When George Mallory was asked in 1923 why he wanted to climb Mount Everest, his response became the stuff of legend: "Because it's there." To many, Mallory's words seem to reflect the bold tenacity of a born adventurer, but there's another side to his famous statement. Climbing mountains is not a casual hobby, and while it's tough and risky today, it was genuinely dangerous in the 1920s. The technology used to scale mountains (from climbing shoes to portable oxygen tanks) was a far cry from what's available today, and just getting to Tibet (where Everest is located) was a significant task in and of itself. Mallory's words were those of a man obsessed, one who believed his life ultimately incomplete until he reached the highest peak in the world, and as long as that mountain was there and he had not stood at the top of it, he would never know peace.
George Mallory died in June of 1924 in the midst of his third attempt to scale Mount Everest. Photographers following Mallory's ascent lost track of him just 800 feet from the peak as clouds rolled in, and it wasn't until 1999 that his body was found. The great and unanswered question is whether or not Mallory actually made it to the top before he broke his leg and froze to death in the snow. Filmmaker Anthony Geffen offers a striking and intelligent study of Mallory's efforts to conquer Everest in his documentary The Wildest Dream: Conquest of Everest, but he also tries to determine if Mallory could indeed have been the first man to reach the mountain's highest peak (it wasn't until 1953 that Sir Edmund Hillary led the first confirmed ascent to the top), while also examining the hearts and minds of people who have dedicated themselves to this most dangerous of sports, then and now.
The story of George Mallory is at the core of The Wildest Dream -- his passion for adventure, his fascination with Everest, and his great love for his wife, Ruth, who was not always happy with his obsession with mountaineering (especially after his second attempt at scaling Everest led to the death of several members of his party), even as she supported him in his efforts. But while director Geffen recounts Mallory's story through photographs, rare film footage, letters and journal entries from George and Ruth, and judicious re-enactments, he finds a modern-day parallel in Conrad Anker, a expert climber from Montana who found Mallory's body during a 1999 ascent of Everest. Anker is clearly fascinated with Mallory's story, and like many dedicated mountaineers he wants to know if George made it to the top before his death. Anker sets out to answer some of these questions by climbing the mountain following the same path as Mallory, and using as much of the same equipment as possible. Anker and his spouse are painfully aware of the dangers this project can present -- his wife, Jennifer Lowe-Anker, a climber herself, lost her first husband to a climbing accident, and Conrad's determination in the face of seemingly reasonable self-preservation resembles that of the man whose example he follows.

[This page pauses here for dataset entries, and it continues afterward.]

(** A family of keys of the column family, selected by [p], is read back as the entries
    of [M] selected by [Q]. *)
Lemma repr_filter ks st M (p : bytes → bool) (Q : K → Prop) `{!∀ k, Decision (Q k)} :
  repr ks st M →
  (∀ b, p b = true → ks_fam ks b = true) →
  (∀ k, p (ks_key ks k) = true ↔ Q k) →
  filter (λ kv, p kv.1 = true) (view st (ks_cf ks)) = stored ks <$> entries ks Q M.
Proof using PostcardOk0.
  intros [Hlk Hfam] Hp HQ. apply (sorted_perm_eq key_cmp).
  - intros x y [_ Hx]%list_elem_of_filter [_ Hy]%list_elem_of_filter. by apply view_key_eq with st (ks_cf ks).
  - apply StronglySorted_filter, view_sorted.
  - eapply (StronglySorted_fmap (cmp_le (entry_cmp ks))); [done|apply entries_sorted].
  - apply NoDup_Permutation.
    + apply NoDup_filter, view_NoDup.
    + apply (NoDup_fmap_1 fst).
      rewrite <-list_fmap_compose.
      change (fst ∘ stored ks) with (ks_key ks ∘ @fst K V). rewrite list_fmap_compose.
      apply NoDup_fmap_2; [apply _|apply entries_keys].
    + intros [b v]. rewrite list_elem_of_filter, elem_of_view, list_elem_of_fmap. split.
      * intros [Hb Hst]. destruct (Hfam b v Hst (Hp b Hb)) as [k ->].
        pose proof Hst as Hst'. rewrite Hlk in Hst.
        apply fmap_Some in Hst as (a & Ha & ->). exists (k, a). split; [done|].
        apply elem_of_entries. split; [by apply HQ|done].
      * intros ([k a] & [= -> ->] & [HQk Ha]%elem_of_entries).
        split; [by apply HQ|]. by rewrite Hlk, Ha.
Qed.

(** The whole column family, when every key belongs to the key space. *)
Lemma repr_view ks st M :
  (∀ b, ks_fam ks b = true) → repr ks st M →
  view st (ks_cf ks) = stored ks <$> entries ks (λ _, True) M.
Proof using PostcardOk0.
  intros Hall Hr. rewrite <-(repr_filter ks st M (λ _, true)); try done.
  rewrite filter_all; [done|]. apply Forall_forall. by intros.
Qed.

Lemma repr_insert ks st M k v :
  repr ks st M → repr ks (<[(ks_cf ks, ks_key ks k) := enc v]> st) (<[k := v]> M).
Proof using.
  intros [Hlk Hfam]. split.
  - intros k'. destruct (decide (k = k')) as [->|Hne].
    + by rewrite !lookup_insert_eq.
    + rewrite !lookup_insert_ne; [apply Hlk|done|].
      intros [= Heq%(inj (ks_key ks))]. done.
  - intros b w. destruct (decide (ks_key ks k = b)) as [<-|Hne]; [eauto|].
    rewrite lookup_insert_ne by congruence. apply (Hfam b w).
Qed.

Lemma repr_delete ks st M k :
  repr ks st M → repr ks (delete (ks_cf ks, ks_key ks k) st) (delete k M).
Proof using.
  intros [Hlk Hfam]. split.
  - intros k'. destruct (decide (k = k')) as [->|Hne].
    + by rewrite !lookup_delete_eq.
    + rewrite !lookup_delete_ne; [apply Hlk|done|].
      intros [= Heq%(inj (ks_key ks))]. done.
  - intros b w [_ Hb]%lookup_delete_Some. by apply (Hfam b w).
Qed.

(** Writes outside the key space do not matter. *)
Definition outside ks (p : string * bytes) : Prop :=
  p.1 = ks_cf ks → ks_fam ks p.2 = false.

Lemma repr_frame_insert ks st M p v : outside ks p → repr ks st M → repr ks (<[p := v]> st) M.
Proof using.
  intros Hout [Hlk Hfam]. split.
  - intros k. rewrite lookup_insert_ne; [apply Hlk|]. intros ->.
    specialize (Hout eq_refl). simpl in Hout. by rewrite ks_in in Hout.
  - intros b w. rewrite lookup_insert. case_decide as Hp; [|apply (Hfam b w)].
    subst p. intros _ Hb. specialize (Hout eq_refl). simpl in Hout. congruence.
Qed.

Lemma repr_frame_delete ks st M p : outside ks p → repr ks st M → repr ks (delete p st) M.
Proof using.
  intros Hout [Hlk Hfam]. split.
  - intros k. rewrite lookup_delete_ne; [apply Hlk|]. intros ->.
    specialize (Hout eq_refl). simpl in Hout. by rewrite ks_in in Hout.
  - intros b w [_ Hb]%lookup_delete_Some. by apply (Hfam b w).
Qed.

(** Changes to other column families do not matter. *)
Definition frame (cf : string) st st' : Prop := ∀ p, p.1 ≠ cf → st' !! p = st !! p.

Lemma repr_frame cf ks st st' M :
  frame cf st st' → ks_cf ks ≠ cf → repr ks st M → repr ks st' M.
Proof using.
  intros Hf Hne [Hlk Hfam]. split.
  - intros k. rewrite Hf by done. apply Hlk.
  - intros b v. rewrite Hf by done. apply Hfam.
Qed.

Lemma repr_unique ks st M M' : repr ks st M → repr ks st M' → M = M'.
Proof using PostcardOk0.
  intros [H1 _] [H2 _]. apply map_eq. intros k.
  specialize (H1 k). rewrite H2 in H1.
  destruct (M !! k), (M' !! k); simpl in H1; try done.
  by injection H1 as ->%(inj enc).
Qed.

Lemma repr_empty ks : repr ks ∅ ∅.
Proof using. split; [done|]. intros b v. by rewrite lookup_empty. Qed.
End repr.

Lemma frame_refl cf st : frame cf st st.
Proof. done. Qed.

Lemma frame_insert cf k v st : frame cf st (<[(cf, k) := v]> st).
Proof. intros [c k'] Hne. rewrite lookup_insert_ne; [done|]. simpl in Hne. congruence. Qed.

Geffen paints the story of George Mallory and his love for Ruth in broad, dramatic stokes, and the readings of their correspondence (with Ralph Fiennes as the voice of George and the late Natasha Richardson as Ruth) give a rich sense of emotional color to what might have seemed like window dressing next to the larger story of George's obsession with Everest. (It's hard not to be amazed at the large scale of Mallory's crew and support team, and the fact that this very British crew brought an impressive supply of canned quail and foie gras to last through the ascent.) The modern-day story of Conrad Anker is more modest but similarly affecting; when we see Anker and his family together, we get a powerful sense of the human stakes of Anker's desire to learn the truth about Mallory. Anker commissions a climbing suit identical to the one Mallory wore for his trip, and when he models it for his family, one of his teenage sons quips in classic adolescent fashion, "You look like Inspector Gadget!" It's not as funny a moment later when Jennifer asks her youngest son what he would wear instead, and the child simply replies, "I wouldn't climb Everest." The boy lost his father to a mountain -- why would he want to follow the same path?
Director Geffen milks the drama of Mallory's and Anker's adventures for all it's worth, and even though it's reasonably evident early on how each climb will end, the filmmaker generates an admirable amount of suspense and allows viewers to decide for themselves if the actions of these men are brave or foolish. And cameramen Ken Sauls and Chris Openshaw capture striking images of the beauty and danger of Everest, never letting its majesty disguise the very real dangers of the climb. The Wildest Dream is a film that revels in the beauty of one of nature's most remarkable formations while subtly pondering the nature of the men and women who dedicate themselves to challenging something so vast and so dangerous; it never gets to the bottom of the mystery, but then again, in a real sense neither do many of the climbers, and that's a major part of this story.